From my understanding of read and write, it reads the binary data by defined byte chunks. However, since this data is binary, I'm not sure how to parse it.

This is a stripped down version of my code, minus the error checking:

void compress(char readFile[]){

  char buffer[BUFFER] //buffer size set to 4096, but tunable to system preference
  int openReadFile;
  openReadFile= open(readFile, O_RDONLY);
}

If I use read to read the data into buffer, will the data in buffer be in binary or character format? Nothing I've come across addresses that detail, and its very relevant to how I parse the contents.

回答1:

read() will read the bytes in without any interpretation (so "binary" mode).

Being binary, and you want to access the individual bytes, you should use a buffer of unsigned char unsigned char buffer[BUFFER]. You can regard char/unsigned char as bytes, they'll be 8 bits on linux.

Now, since what you're dealing with is 8 bit ascii compressed down to 7 bit, you'll have to convert those 7 bits into 8 bits again so you can make sense of the data.

To explain what's been done - consider the text Hey .That's 3 bytes. The bytes will have 8 bits each, and in ascii that's the bit patterns :

01001000 01100101 01111001

Now, removing the most significant bit from this, you shift the remaining bits one bit to the left.

X1001000 X1100101 X1111001

Above, X is the bit to removed. Removing those, and shifting the others you end up with bytes with this pattern:

10010001 10010111 11001000

The rightmost 3 bits is just filled in with 0. So far, no space is saved though. There's still 3 bytes. With a string of 8 bytes, we'd saved 1 byte as that would compress down to 7 bytes.

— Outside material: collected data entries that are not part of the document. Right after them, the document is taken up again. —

(* ===== verification/Prelude.v ===== *)
(** * Verification of the Zephyr kernel

    A model in Rocq of the kernel of Zephyr 3.7, the operating system under
    src/zephyr-3.7-branch, with the theorems that make its parts correct one by one
    and together.  File names below are relative to that directory.

    ** The program

    The kernel schedules threads by priority on one CPU.  A thread is ready, and then
    in the ready queue; or it waits on the wait queue of a kernel object; or it is
    asleep, suspended, not started, or dead.  Kernel objects (semaphores, mutexes,
    condition variables, message queues, stacks, events, memory slabs) wake their
    waiters through the scheduler, which switches to the best ready thread.  Timeouts
    are kept in one queue of relative ticks; the clock interrupt announces ticks,
    which wakes the threads whose time has come and ends time slices.

    The build that is modelled: one CPU, CONFIG_USE_SWITCH, the sorted list as ready
    and wait queue (CONFIG_SCHED_DUMB, CONFIG_WAITQ_DUMB), 64-bit timeouts, assertions
    on, CHECKIF as an [if]; user mode, tracing, object cores, polling, deadlines, CPU
    masks and per-thread time slices off.  Pointers are 32 bits wide.  Options that the
    modelled code reads in other ways (numbers of priorities, tick rate, ceiling, time
    slicing, SWAP_NONATOMIC, ...) are the fields of the class [KConfig], and the
    theorems hold for all their values unless they say otherwise.

    ** The files

    - [Prelude]: machine integers at their width, bit tests, list and map lemmas.
    - [Dlist]: include/zephyr/sys/dlist.h on a heap of nodes.
    - [TimeUnits]: the conversions of include/zephyr/sys/time_units.h.
    - [Timeout]: kernel/timeout.c, the timeout queue, the announce loop (over an
      arbitrary client, the class [AnnounceClient]), uptime and timepoints.
    - [PriorityQ]: kernel/include/priority_q.h, the sorted list and the multi-queue.
    - [RbTree]: lib/utils/rb.c, the red-black tree, on nodes in memory; [RbModel]: trees
      in memory, their balance and order; [RbInsert], [RbRemove], [RbSet]: its operations
      as those of a sorted set; [PriqRb]: the queue of priority_q.h built on it.
    - [RingBuf]: lib/utils/ring_buffer.c as a bounded queue of bytes and of items.
    - [SysHeap]: lib/heap/heap.c and heap.h, the chunk allocator, on bytes in memory;
      [HeapModel]: chunks that tile the heap, and the free lists; [HeapOps], [HeapAlloc],
      [HeapSpec], [HeapAlign], [HeapRealloc], [HeapInit]: what each function does to them;
      [HeapProps]: what the heap promises to the users of its blocks.
    - [BitOps]: bits of words and of byte strings; [Buffer]: writing to arrays from the front.
    - [Crc]: the checksum routines of lib/crc, and the shift register and the division over
      GF(2) that specify them; [CrcRoutines]: that they do what is specified; [CrcByType]: the
      choice among them against a table of their parameters, and messages in blocks.
    - [Base64]: lib/utils/base64.c; [TextUtils]: lib/utils/hex.c, dec.c and utf8.c.
    - [Bitarray]: lib/utils/bitarray.c; [BitarraySet]: the set of the bits that are set and
      what the regions of words do to it; [BitarrayProps]: every function on that set.
    - [MemBlocks]: lib/mem_blocks/mem_blocks.c, pools of blocks over bit arrays, and groups.
    - [KState]: struct k_thread, the objects and struct z_kernel as the record
      [kstate]; the monads [K] (code that does not switch) and [M] (code that may give
      up the CPU: [Swap] carries the state handed over and the rest of the code).
    - [KLogic]: weakest preconditions of the two, total and by rely and guarantee.
    - [MemOps]: byte copies and memory regions.
    - [Sched]: kernel/sched.c, kernel/timeslicing.c, kernel/include/ksched.h,
      kernel/include/kswap.h, kernel/thread.c: every operation as a definition with
      the name it has in C.
    - [SchedInv]: the invariant [SInv] of threads and queues, and that the scheduler's
      building blocks keep it; [SchedOps]: what other threads can tell of them;
      [Switch]: context switches, the rely [Rely] and guarantee [Guar], and the
      interfaces [ObjInv], [Holds], [MemInv] between scheduler and objects.
    - [ThreadOps], [ThreadApi], [Halt], [Create]: the thread calls; [Clock]: the clock
      interrupt, where the kernel is shown to be an [AnnounceClient].
    - [Sem], [Mutex], [Condvar], [Stack], [Msgq], [Events], [MemSlab]: the objects of
      kernel/sem.c, mutex.c, condvar.c, stack.c, msg_q.c, events.c and mem_slab.c,
      each with its abstract state, what its calls do to it, and the proof that the
      code does that, against the interfaces only.
    - [KInv]: the invariant [OInv] of all objects, which discharges the interfaces.
    - [Api]: the resulting contract of every call, [call_ok].
    - [System]: threads, interrupts and switches as one transition system.
    - [Demo]: a concrete kernel on which the theorems are applied; [Findings]: runs of
      it that show where code and documentation differ.

    ** What the theorems show

    A call is specified by [call_ok n c s V m P]: made in a state [s] that satisfies
    the invariants, by the running thread [c] or by an interrupt handler at nesting
    level [n], it does not fail; what it does before the first context switch is the
    effect [V], usually "the abstract state of this object is mapped by that function,
    these threads are woken with that value, nothing else changes"; every state in
    which it gives up the CPU satisfies the invariants again and keeps what the other
    threads may rely on; and its result satisfies [P].  Failing covers failed
    assertions, dereferencing what is not there, and loops that do not end.  A thread
    gives up the CPU with the return value -EAGAIN; the value in its thread structure
    when it is switched in again ([resumed]) is the one it was woken with, or still that,
    and [P] says what a call that waited makes of it.  Calls that may make a better thread
    ready end [rescheduled]: without a switch only if the caller is the scheduler's choice.
    Waiters are served from the head of the wait queue, which is in order of the
    priorities the threads had when they began to wait ([Findings.raised_waiter_not_first]).

    [System] composes the calls: any interleaving of allowed calls, switches, resumed
    calls and interrupts is free of crashes and keeps the invariants ([system_safe]),
    no thread is ever lost or queued twice ([threads_accounted]), mutexes exclude
    ([mutex_exclusion]), dead threads stay dead ([dead_never_runs]) and deadlines are
    met by the announcement that covers them ([timeout_wakes]).  Its callbacks run once
    each, in deadline order and with the clock at the deadline, although they change the
    queue that the loop walks ([announce_callbacks_on_time]).  The theorems of
    [Timeout], [PriorityQ], [Dlist], [TimeUnits], [RingBuf] and of the red-black tree are
    about those data structures on their own: each is shown to implement a sequence, a
    queue or a sorted set.  The three priority queues are interchangeable
    ([mq_refines_dumb], [rb_queue_refines_dumb]).  The blocks that the heap gives out are
    disjoint and keep their contents over all calls ([heap_safe] and the theorems after
    it), a refused request could not be met from a list that is certain to serve it, and
    what is freed is joined again ([heap_whole_again]).

    Of the libraries: checksums are remainders of polynomial division, fast and slow
    routines agree, and bursts of errors are noticed ([crc_is_remainder],
    [crc_routines_agree], [crc_detects_bursts]; [crc4] with [reversed] set is an exception,
    [crc4_reversed_misses_burst]), and the choice by type takes the right one
    ([crc_by_type_correct]); Base64 and hexadecimal text is read back as written and
    everything else is rejected ([base64_correct], [base64_roundtrip], [hex_roundtrip]);
    strings are cut between characters ([utf8_lcpy_correct]); a bit array
    is a finite set ([bitarray_refines_set]), and so is a pool of memory blocks built on it
    ([mem_blocks_refine_set]); blocks of a group go back to the pool they came from
    ([multi_mem_blocks_roundtrip]).

    ** Assumptions and bounds

    - The theorems about the scheduler are for builds without MetaIRQ priorities.
    - A call runs without interruption up to its context switch; interrupt handlers
      run between calls.  On one CPU the kernel masks interrupts around its critical
      sections; that the unmasked remainder may be interrupted is not modelled.
    - Calls are made as the API allows ([System.allowed]): objects exist and have the
      right type, buffers are memory the caller may write, freed blocks were allocated
      and are not used any more, a thread is created in fresh memory, relative timeouts
      stay 2^31 ticks below the largest 64-bit value, locks nest less than 2^32 deep.
    - Loops over a queue that the code empties run with the length of the queue as
      fuel; [announce_loop] with the number of queued timeouts times the ticks
      announced, which bounds the ticks left to announce over all timeouts, and every
      iteration lowers that.  The theorems show that the fuel suffices.
    - Walks down the red-black tree run with [max_depth] as fuel, and the array of
      ancestors has the [max_depth + 1] entries the code gives it.  That both suffice is
      part of [balanced]: [max_depth] bounds the height and is at least twice the black
      height less one, which removals cannot exceed.
    - The loop of [alloc_chunk] runs at most CONFIG_SYS_HEAP_ALLOC_LOOPS times, which must
      not be 0.  Requests to the heap fit into it with their header and padding
      ([in_range]), or are rejected by [size_too_big]: for those in between the code
      indexes [buckets] past its end ([heap_alloc_past_buckets]).
    - The loops of the ring buffer move at least one byte per round but the last.
    - The search of [sys_bitarray_alloc] starts anew behind the bit that did not match and
      so runs at most once per bit of the array.  Region and length arguments of bit arrays
      do not wrap around ([valid]); what happens otherwise is in [bitarray_sum_wraps].
    - [size_t] has 32 bits.  The loops over texts and messages are bounded by their length.
    - sys_clock_elapsed() and sys_clock_set_timeout(), the timer driver, are fields of
      the queue: the former returns any value below 2^31 - 1, the latter records its
      argument.

    ** Not modelled

    SMP, user mode, the memory domains and the MMU, object cores and tracing are not
    part of the build above.  kernel/timer.c holds no timer code.  Queues, mailboxes,
    pipes, work queues and the kernel heap in front of lib/heap are left out, and so are
    the hash maps of lib/hash.  Start-up, the idle
    loop and fatal errors are architecture and device I/O.  The two calls of message
    queues and stacks that allocate their buffer from the kernel heap are left out.  Of the
    heap, the statistics, the listeners and the validator are left out.  Of lib/utils,
    json.c works through descriptors of structure layouts, onoff.c and notify.c call back
    into drivers, timeutil.c uses floating-point numbers, and winstream.c is shared with
    another processor.
    Drivers, subsystems, boards and the other projects under src/ (U-Boot, metaRTC and
    the audio, speech and vision programs) are outside the scope: device, network and
    codec I/O around external libraries. *)

From Stdlib Require Export ZArith Lia Bool.
From stdpp Require Export base option list gmap sets strings sorting.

Now you have to do the reverse on the bytes you've read back in



回答2:

I'll quote the manual of the fopen function (that is based on the open function/primitive) from http://www.kernel.org/doc/man-pages/online/pages/man3/fopen.3.html

The mode string can also include the letter 'b' either as a last character or as a character between the characters in any of the two-character strings described above. This is strictly for compatibility with C89 and has no effect; the 'b' is ignored on all POSIX conforming systems, including Linux

So even the high level function ignores the mode :-)



回答3:

It will read the binary content of the file and load it in the memory buffer points to. Of course, a byte is 8 bits, and that's why a char is 8 bits, so, if the file was a regular plain text document you'll end up with a printable string (be careful with how it ends, read returns the number of bytes (characters in a ascii-encoded plain text file) read).

Edit: in case the file you're reading isn't a text file, and is a collection of binary representations, you can make the type of the buffer the one of the file, even if it's a struct.